Debido a las exigencias de ese trabajo y la demanda de calidad de los docentes (comenzando porque tengan un doctorado) los evaluadores de universidades requieren que las instituciones avancen en contrataciones de tiempo completo de su claustro docente, con oficinas adecuadas para su labor y una carga de cursos razonable.

En los procesos evaluativos de los alumnos a sus docentes existen problemas igual de graves. Partiendo del hecho de que la población estudiantil no tiene la formación como evaluadores de docentes, semejante a la que el docente tiene para evaluar sus estudiantes, muchas veces los alumnos evalúan a los profesores en base a criterios tan elementales como si obtuvo buenas calificaciones o malas calificaciones. Si un profesor es riguroso en sus calificaciones y eso lleva a que muchos de sus alumnos obtengan calificaciones bajas, no es de extrañar que a la hora de evaluarlo ocurra el síndrome venganza. Hay excepciones, pero muy pocas.

Si la evaluación es voluntaria los que tienen mejores grados no se motivan a evaluar, pero los que tienen malos grados o reprobaron se dedican a fondo a evaluarlo con poca simpatía. Los mercadólogos han estudiado eso a fondo, si una compañía te brinda correctamente el servicio o producto contratado, la inmensa mayoría no dice nada, después de todo es lo que esperaba. Pero si el servicio o producto es percibido por el consumidor como malo, inicia una campaña intensa entre sus allegados y las redes sociales para atacar a la compañía, hasta que se le pase el malestar. De eso debemos aprender en las universidades.

Los líderes universitarios tienen una ingente tarea en lograr que las evaluaciones de los docentes y las de los alumnos sean justas.
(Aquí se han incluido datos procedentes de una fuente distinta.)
(* ===== verification/ProcMem.v ===== *)
(** * Processes on the real memory subsystem, and concrete runs

    The memory interface of Process.v instantiated with the page tables and
    the page allocator of Paging.v and Pmm.v, what that shows about
    [process_map_user_page], and concrete process tables. *)

From Stdlib Require Import Lia ZArith Bool.
From stdpp Require Import base list gmap numbers functions.
From S2P Require Import Prelude Pmm Paging ProcTable Ipc Process ProcessSpec.

Local Open Scope Z_scope.

Module ProcMem.
Import Ipc Process ProcessSpec.

(** ** The kernel memory as [MemEnv] *)

Record kmem := mkKmem { km_paging : paging; km_bytes : gmap Z Z; km_ticks : Z }.
#[export] Instance eta_kmem : Eta kmem := λ r, mkKmem (km_paging r) (km_bytes r) (km_ticks r).

Section instance.
Context (L : paging_layout).

#[export] Instance kernel_mem : MemEnv kmem := {
  me_scheduler_ticks := km_ticks;
  me_create_address_space e :=
    let '(cr3, s) := paging_create_address_space L (km_paging e) in (cr3, e <| km_paging := s |>);
  me_destroy_address_space cr3 e := e <| km_paging := paging_destroy_address_space L cr3 (km_paging e) |>;
  me_alloc_page e := let '(phys, s) := pg_alloc_page (km_paging e) in (phys, e <| km_paging := s |>);
  me_free_page phys e := e <| km_paging := pg_free_page phys (km_paging e) |>;
  me_map_page_in_cr3 cr3 va pa flags e :=
    let '(r, s) := paging_map_page_in_cr3 cr3 va pa flags (km_paging e) in (r, e <| km_paging := s |>);
  me_unmap_page_in_cr3 cr3 va e := e <| km_paging := (paging_unmap_page_in_cr3 cr3 va (km_paging e)).2 |>;
  me_virt_to_phys_in_cr3 e cr3 va := paging_virt_to_phys_in_cr3 cr3 va (km_paging e);
  me_read8 e a := default 0 (km_bytes e !! a);
  me_write8 a v e := e <| km_bytes := <[a := v]> (km_bytes e) |>;
}.

(** [process_map_user_page] takes the success code 0 of
    [paging_map_page_in_cr3] for a failure: when the page tables accept the
    mapping, it reports failure and records no page, but the address now
    translates to the frame, and that frame has been given back to the
    allocator. *)
Theorem map_user_page_success_inverted t p i va flags e phys s1 s2 T :
  process_get t p = Some i → p_state (proc t i) ≠ PROCESS_ZOMBIE →
  va mod 4096 = 0 → PROCESS_USER_BASE ≤ va < PROCESS_USER_LIMIT →
  user_page_count (proc t i) < PROCESS_USER_MAX_PAGES →
  (∀ k, 0 ≤ k < user_page_count (proc t i) → user_page_va (proc t i) k ≠ va) →
  0 ≤ flags < 4096 → pg_alloc_page (km_paging e) = (phys, s1) → phys mod 4096 = 0 → 0 < phys < 2 ^ 52 →
  tables_ok s1 T → T !! address_space_cr3 (proc t i) = Some 4%nat →
  paging_map_page_in_cr3 (address_space_cr3 (proc t i)) va phys (Z.lor 5 flags) s1 = (0, s2) →
  ∃ e', process_map_user_page p va flags t e = (false, t, e') ∧
    paging_virt_to_phys_in_cr3 (address_space_cr3 (proc t i)) va (km_paging e') = phys ∧
    pg_pmm (km_paging e') = pmm_free_page phys (pg_pmm s2).
Proof.
  intros Hg Hz Hal Hva Hcnt Hnew Hfl Ha Hpa Hpr Hok Hroot Hmap.
  pose proof (process_get_Some _ _ _ Hg) as (_ & _ & _ & Hr).
  unfold process_map_user_page. rewrite Hr. cbn [negb orb].
  rewrite page_mask_mod. change PROC_PAGE_SIZE with 4096. rewrite Hal. cbn [Z.eqb negb orb].
  destruct (Z.ltb_spec va PROCESS_USER_BASE); [lia|]. destruct (Z.geb_spec va PROCESS_USER_LIMIT); [lia|]. cbn [orb].
  rewrite Hg. cbv zeta. rewrite bool_decide_false by done. cbn [orb].
  destruct (Z.geb_spec (user_page_count (proc t i)) PROCESS_USER_MAX_PAGES); [lia|].
  assert (existsb (λ k, user_page_va (proc t i) k =? va) (seqZ 0 (user_page_count (proc t i))) = false) as ->.
  { apply not_true_iff_false. intros (k & Hk & Heq)%existsb_exists. apply Z.eqb_eq in Heq.
    apply list_elem_of_In, elem_of_seqZ in Hk. apply (Hnew k); [lia|done]. }
  cbn [me_alloc_page kernel_mem]. rewrite Ha. rewrite (proj2 (Z.eqb_neq phys 0)) by lia.
  cbn [me_map_page_in_cr3 kernel_mem]. change (Z.lor VMM_PAGE_PRESENT VMM_PAGE_USER) with 5.
  change (km_paging (e <| km_paging := s1 |>)) with s1. rewrite Hmap. cbn [Z.eqb].
  eexists. split; [reflexivity|]. cbn [me_free_page kernel_mem]. split; [|done].
  unfold paging_virt_to_phys_in_cr3. cbn.
  destruct (map_page_root_spec _ _ _ _ _ _ _ _ Hok Hroot Hmap) as (_ & _ & _ & _ & _ & _ & Hin).
  destruct (Hin eq_refl va eq_refl) as [_ ->].
  assert (0 ≤ Z.lor 5 flags < 4096) as Hl.
  { split; [apply Z.lor_nonneg; lia|]. destruct (decide (Z.lor 5 flags = 0)) as [->|]; [lia|].
    apply Z.log2_lt_cancel. rewrite Z.log2_lor by lia. change (Z.log2 4096) with 12.
    assert (Z.log2 flags < 12); [|cbn; lia]. destruct (decide (flags = 0)) as [->|]; [cbn; lia|]. apply Z.log2_lt_pow2; lia. }
  rewrite !entry_addr_spec by lia. rewrite Hpa, (Z.mod_small (Z.lor 5 flags)) by lia.
  rewrite Z.sub_0_r, Z.sub_diag, Z.lor_0_r. change 0xFFF with (2 ^ 12 - 1). rewrite land_low_mask by lia.
  change (2 ^ 12) with 4096. by rewrite Hal, Z.lor_0_r.
Qed.
End instance.

(** ** Concrete process tables *)

(** An environment that hands out address spaces and frames by counting. *)
#[export] Instance demo_mem : MemEnv Z := {
  me_scheduler_ticks e := e;
  me_create_address_space e := (0x100000 + e * 4096, e + 1);
  me_destroy_address_space _ e := e;
  me_alloc_page e := (0x900000 + e * 4096, e + 1);
  me_free_page _ e := e;
  me_map_page_in_cr3 _ _ _ _ e := (1, e);
  me_unmap_page_in_cr3 _ _ e := e;
  me_virt_to_phys_in_cr3 _ _ va := va;
  me_read8 _ _ := 0;
  me_write8 _ _ e := e;
}.

Definition zero_fd : process_fd_t := mkFd PROCESS_FD_UNUSED 0 0 0 [].
Definition zero_process : nexus_process_t :=
  mkProcess 0 0 0 0 0 0 0 0 0 0 0 [] [] (λ _, ([], [])) 0 0 0 0 0 0 (λ _, 0) (λ _, 0) (λ _, 0) 0 0
    (λ _, zero_fd) (λ _, 0) 0 0 PROCESS_UNUSED 0.
Definition zero_channel : ipc_channel_t :=
  mkChannel false (λ _, false) (λ _, 0) (λ _, 0) (λ _, 0) (λ _ _, mkMessage 0 (λ _, 0)).
Definition demo_bss_tab : ptable := mkPtable (λ _, zero_process) 0 0 0 0 false (λ _, zero_channel) false.
Definition demo_tab0 : ptable := nexus_ipc_init (process_init demo_bss_tab).
Definition demo_tab1 : ptable := (process_create 0 demo_tab0 0).1.2.
Definition demo_tab2 : ptable := (process_create 1 demo_tab1 1).1.2.
(** Processes 1 and 2 share a channel: handle 1 of each. *)
Definition demo_tab3 : ptable := (nexus_ipc_create 1 2 demo_tab2).2.

Lemma demo_tab0_wf : pwf demo_tab0.
Proof.
  apply (handles_only_wf (process_init demo_bss_tab)); [apply process_init_wf|].
  split; [done|]. intros i. apply same_but_handles_refl.
Qed.

Lemma demo_run2 : rtc proc_step (process_init demo_bss_tab) (process_create 0 (process_init demo_bss_tab) 0).1.2.
Proof. apply rtc_once. apply ps_create. vm_compute. reflexivity. Qed.

Lemma process_table_invariant_witness :
  process_count (process_create 0 (process_init demo_bss_tab) 0).1.2 = 1 ∧
  n_alive (process_create 0 (process_init demo_bss_tab) 0).1.2 = 1.
Proof.
  destruct (process_table_invariant demo_bss_tab _ demo_run2) as (_ & _ & _ & Hc & _).
  split; [vm_compute; reflexivity|]. rewrite <- Hc. vm_compute. reflexivity.
Defined.

Lemma process_create_correct_witness :
  pwf demo_tab1 ∧ created_process 0 demo_tab0 1 demo_tab1.
Proof.
  destruct (process_create_correct 0 demo_tab0 0 1 demo_tab1 1 demo_tab0_wf) as [W Hcase].
  - vm_compute. reflexivity.
  - vm_compute. reflexivity.
  - split; [exact W|]. destruct Hcase as [[E0 _]|[_ Hc]]; [discriminate E0|exact Hc].
Defined.

(** Process 1 with one writable page and the variable "A". *)
Definition demo_tab4 : ptable := (process_map_user_page 1 0x400000 VMM_PAGE_WRITABLE demo_tab1 7).1.2.
Definition demo_tab5 : ptable := (process_map_user_page 1 0x401000 VMM_PAGE_NX demo_tab4 8).1.2.

Lemma user_range_valid_correct_witness :
  process_user_range_valid 1 0x400010 32 VMM_PAGE_WRITABLE demo_tab4 = true ∧
  ∀ a, 0x400010 ≤ a < 0x400010 + 32 → page_allowed (proc demo_tab4 0) VMM_PAGE_WRITABLE a = true.
Proof.
  assert (process_user_range_valid 1 0x400010 32 VMM_PAGE_WRITABLE demo_tab4 = true) as Hv by (vm_compute; reflexivity).
  split; [exact Hv|].
  refine (proj2 (proj2 (proj2 (proj2 (proj1 (user_range_valid_correct demo_tab4 1 0%nat 0x400010 32 VMM_PAGE_WRITABLE _ _ _ _) Hv))))).
  - vm_compute. reflexivity.
  - intros k Hk. assert (k = 0) as -> by (change (user_page_count (proc demo_tab4 0)) with 1 in Hk; lia). vm_compute. reflexivity.
  - lia.
  - lia.
Defined.

Lemma user_read_rejects_nx_witness : process_user_read 1 0x401008 4 demo_tab5 9 = (false, []).
Proof.
  refine (proj2 (user_read_rejects_nx demo_tab5 9 1 0%nat 1%nat 0x401008 4 _ _ _ _ _)).
  - vm_compute. reflexivity.
  - vm_compute. reflexivity.
  - vm_compute. reflexivity.
  - lia.
  - lia.
Defined.

Lemma capability_drop_grant_witness :
  process_has_capability 2 4 (process_drop_capability 2 4 demo_tab2).2 = false.
Proof.
  assert (nexus_capability_valid 4 = true) as Hv by reflexivity.
  destruct (capability_drop_grant demo_tab2 2 1%nat 4 2 1%nat 4 ltac:(vm_compute; reflexivity)
    ltac:(vm_compute; reflexivity) ltac:(lia) ltac:(lia) Hv) as [_ Hd].
  destruct (Hd Hv) as [-> _]. vm_compute. reflexivity.
Defined.

Lemma env_set_get_roundtrip_witness :
  process_get_env 1 (Some [65]) 64 (process_set_env 1 (Some [65]) (Some [120; 121]) demo_tab1).2 = (true, Some [120; 121]).
Proof.
  refine (proj1 (env_set_get_roundtrip demo_tab1 1 0%nat [65] [120; 121]
    (process_set_env 1 (Some [65]) (Some [120; 121]) demo_tab1).2 64 _ _ _ _ _)).
  - vm_compute. reflexivity.
  - cbn. lia.
  - change (env_count (proc demo_tab1 0)) with 0. lia.
  - lia.
  - vm_compute. reflexivity.
Defined.

(** *** A successful page mapping *)

Definition demo_layout_any : paging_layout := mkLayout demo_root 0 (λ _, 0) (λ _, 0).

Definition demo_e : kmem := mkKmem demo_paging ∅ 0.
Definition demo_s1 : paging := (pg_alloc_page demo_paging).2.
Definition demo_s2 : paging := (paging_map_page_in_cr3 demo_root 0x40000000 0x205000 (Z.lor 5 2) demo_s1).2.
Definition demo_tab6 : ptable := set_proc 0 (λ r, r <| address_space_cr3 := demo_root |>) demo_tab1.

Lemma pair_snd {A B} (x : A * B) a : x.1 = a → x = (a, x.2).
Proof. by destruct x; intros <-. Qed.

Lemma demo_alloc : pg_alloc_page demo_paging = (0x205000, demo_s1).
Proof. unfold demo_s1. exact (pair_snd (pg_alloc_page demo_paging) 0x205000 ltac:(vm_compute; reflexivity)). Qed.
Lemma demo_map : paging_map_page_in_cr3 demo_root 0x40000000 0x205000 (Z.lor 5 2) demo_s1 = (0, demo_s2).
Proof.
  unfold demo_s2.
  exact (pair_snd (paging_map_page_in_cr3 demo_root 0x40000000 0x205000 (Z.lor 5 2) demo_s1) 0 ltac:(vm_compute; reflexivity)).
Qed.

Lemma demo_s1_ok : tables_ok demo_s1 demo_tables.
Proof.
  assert (pmm_wf (pg_pmm demo_s1)) as Hwf.
  { pose proof (pmm_alloc_rep demo_pmm _ (pmm_rep_free_set _ demo_pmm_wf)) as Ha.
    assert (pg_pmm demo_s1 = (pmm_alloc_page demo_pmm).2) as ->
      by (unfold demo_s1, pg_alloc_page; cbn [demo_paging pg_pmm]; by destruct (pmm_alloc_page demo_pmm)).
    destruct (pmm_alloc_page demo_pmm) as [r s']. cbn [snd].
    destruct Ha as [(_ & _ & ->)|(q & _ & _ & _ & [Hw _])]; [apply demo_pmm_wf|exact Hw]. }
  assert (phys_mem demo_s1 = ∅) as Hm by (vm_compute; reflexivity).
  unfold demo_tables. split.
  - exact Hwf.
  - intros t l [<- <-]%lookup_singleton_Some. split; [lia|]. split; [reflexivity|]. split; [unfold demo_root; lia|].
    intros [_ Hf]. vm_compute in Hf. discriminate Hf.
  - intros t l i c [<- [= <-]]%lookup_singleton_Some _ _. unfold rd. rewrite Hm, lookup_empty. discriminate.
  - intros t i [_ Hl]%lookup_singleton_Some. discriminate Hl.
  - intros t1 t2 l1 l2 i1 i2 c [<- <-]%lookup_singleton_Some _ _ _ _ _. unfold rd. rewrite Hm, lookup_empty.
    cbn. discriminate.
Qed.

Lemma map_user_page_success_inverted_witness :
  ∃ e', process_map_user_page (H := kernel_mem demo_layout_any) 1 0x40000000 2 demo_tab6 demo_e = (false, demo_tab6, e') ∧
    paging_virt_to_phys_in_cr3 demo_root 0x40000000 (km_paging e') = 0x205000 ∧
    pmm_is_page_free 0x205000 (pg_pmm (km_paging e')) = true.
Proof.
  destruct (map_user_page_success_inverted demo_layout_any demo_tab6 1 0%nat 0x40000000 2 demo_e 0x205000 demo_s1 demo_s2 demo_tables
    ltac:(vm_compute; reflexivity) ltac:(vm_compute; discriminate) eq_refl
    ltac:(unfold PROCESS_USER_BASE, PROCESS_USER_LIMIT; lia) ltac:(vm_compute; reflexivity)
    ltac:(intros k Hk; change (user_page_count (proc demo_tab6 0)) with 0 in Hk; lia) ltac:(lia)
    demo_alloc eq_refl ltac:(lia) demo_s1_ok ltac:(vm_compute; reflexivity) demo_map) as (e' & E1 & E2 & E3).
  exists e'. split; [exact E1|]. split; [exact E2|]. rewrite E3. vm_compute. reflexivity.
Defined.

(** *** Channels *)

Lemma demo_chan_ok : chan_ok (chan demo_tab3 0).
Proof. intros side. vm_compute. split; split; congruence. Qed.

Lemma demo_endpoint1 : endpoint demo_tab3 1 1 0 false.
Proof. split; vm_compute; reflexivity. Qed.
Lemma demo_endpoint2 : endpoint demo_tab3 2 1 0 true.
Proof. split; vm_compute; reflexivity. Qed.

Lemma ipc_channels_fifo_witness :
  nexus_ipc_recv 2 1 16 demo_tab3 = (None, demo_tab3).
Proof.
  destruct (ipc_channels_fifo demo_tab3 2 1 1%nat 0%nat true) as [_ Hr].
  - vm_compute. reflexivity.
  - vm_compute. discriminate.
  - exact demo_endpoint2.
  - exact demo_chan_ok.
  - exact (Hr 16 ltac:(lia)).
Defined.

Lemma ipc_send_recv_roundtrip_witness :
  ∃ t' t'', nexus_ipc_send 1 1 (Some (λ k, 65 + k)) 3 demo_tab3 = (3, t') ∧
    nexus_ipc_recv 2 1 16 t' = (Some [65; 66; 67], t'').
Proof.
  destruct (ipc_send_recv_roundtrip demo_tab3 1 1 2 1 0%nat 1%nat 0%nat false (λ k, 65 + k) 3 16
    ltac:(vm_compute; reflexivity) ltac:(vm_compute; discriminate) demo_endpoint1
    ltac:(vm_compute; reflexivity) ltac:(vm_compute; discriminate) demo_endpoint2 demo_chan_ok
    ltac:(vm_compute; reflexivity) ltac:(lia) ltac:(lia)) as (t' & t'' & E1 & E2 & _).
  exists t', t''. split; [exact E1|exact E2].
Defined.

Lemma ipc_reachable_wf_witness :
  active (chan demo_tab3 0) = true ∧ ch_pid (chan demo_tab3 0) false ≠ ch_pid (chan demo_tab3 0) true.
Proof.
  assert (active (chan demo_tab3 0) = true) as Ha by (vm_compute; reflexivity). split; [exact Ha|].
  refine (proj1 (proj2 (ipc_reachable_wf (process_init demo_bss_tab) demo_tab3 _ _ 0%nat Ha))).
  - intros c _. reflexivity.
  - eapply rtc_l; [|eapply rtc_l; [|apply rtc_once; exact (is_create demo_tab2 1 2)]].
    + apply (is_process _ demo_tab1). reflexivity.
    + apply (is_process _ demo_tab2). reflexivity.
Defined.

(** *** Channels of processes that exit *)

(** One round: a process 2 opens a channel to process 1 and exits, is reaped. *)
Definition exit_round (t : ptable) : ptable :=
  let '(q, t, _) := process_create 0 t 0 in
  let '(_, t) := nexus_ipc_create q 1 t in
  let '(_, t) := process_exit q t in
  (process_reap q 0 t 0).1.2.

(** [nexus_ipc_process_terminate] drops the handles of both ends but leaves
    the channel active, so its slot is lost: after sixteen processes have
    opened a channel and exited, no channel can be created any more although
    no process holds a handle. *)
Theorem ipc_exit_leaks_channels :
  let t16 := Nat.iter 16 exit_round demo_tab1 in
  let t17 := (process_create 0 t16 0).1.2 in
  nexus_ipc_open_count 1 t16 = 0 ∧ process_count t16 = 1 ∧ process_zombie_count t16 = 0 ∧
  (∀ c, (c < 16)%nat → active (chan t16 c) = true) ∧
  process_get t17 18 = Some 1%nat ∧ (nexus_ipc_create 18 1 t17).1 = None.
Proof.
  cbv zeta. split; [vm_compute; reflexivity|]. split; [vm_compute; reflexivity|]. split; [vm_compute; reflexivity|].
  split; [|split; vm_compute; reflexivity]. intros c Hc.
  do 16 (destruct c as [|c]; [vm_compute; reflexivity|]). lia.
Qed.
End ProcMem.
Y en esto el tema numérico vuelve a ser asunto de gravedad.

Los exámenes de matemáticas son los que menos problemas tienen y los criterios para evaluar las capacidades de un estudiante de medicina están tan estandarizados a nivel mundial que difícilmente ocurra una injusticia en sus grados. Pero en las áreas de ciencias sociales y humanidades los grises prevalecen, si es que se quiere hacer con calidad. Preguntar sobre el año en que los castellanos llegaron al continente americano existe una única respuesta: 1492, pero preguntar por los factores para que ese hecho ocurriera en ese año y no antes o después, no tiene una única respuesta y puede prevalecer en tales casos la entendedera particular del docente.

Del lado de los estudiantes. Preguntar si el profesor asiste a sus clases o es puntual o cubre regularmente el tiempo en aula o en la plataforma virtual, es una pregunta tonta, ya que la institución debe tener otros mecanismos para controlar esas variables. Preguntar si su profesor está actualizado en el tema de su clase también es tarea de otras instancias, sobre todo de las direcciones académicas. Queda un campo, también claroscuro, que es preguntarle al estudiante si ha sido tratado justamente. Eso es complicado, porque partiríamos de que el alumno tiene criterios y voluntad de determinar si ha sido tratado justamente y eso es suponer demasiado para una evaluación que puede afectar la carrera académica del docente. Si del lado del estudiante el síndrome de venganza se expresa a menudo, algunos docentes “aprenden” de ese hecho y se vuelven docentes permisivos con las evaluaciones para evitar que lo fusilen sus alumnos al final de periodo.

Trabajar a fondo las evaluaciones entre ambos actores -docentes y alumnos- tiene gran importancia para evitar el deterioro de la calidad académica. Es un asunto de poder y todo tema de poder demanda controles para que ninguno de los dos abuse de las herramientas que la institución pone a su disposición para evaluar al otro. Pero ojo, las consecuencias inmediatas de la evaluación de los estudiantes no son comparables a las de los docentes. El requisito de madurez y criterio están más de lado del docente que del alumno, por eso la evaluación de los alumnos a sus docentes es una tupida maraña que amerita ser limpiada correctamente.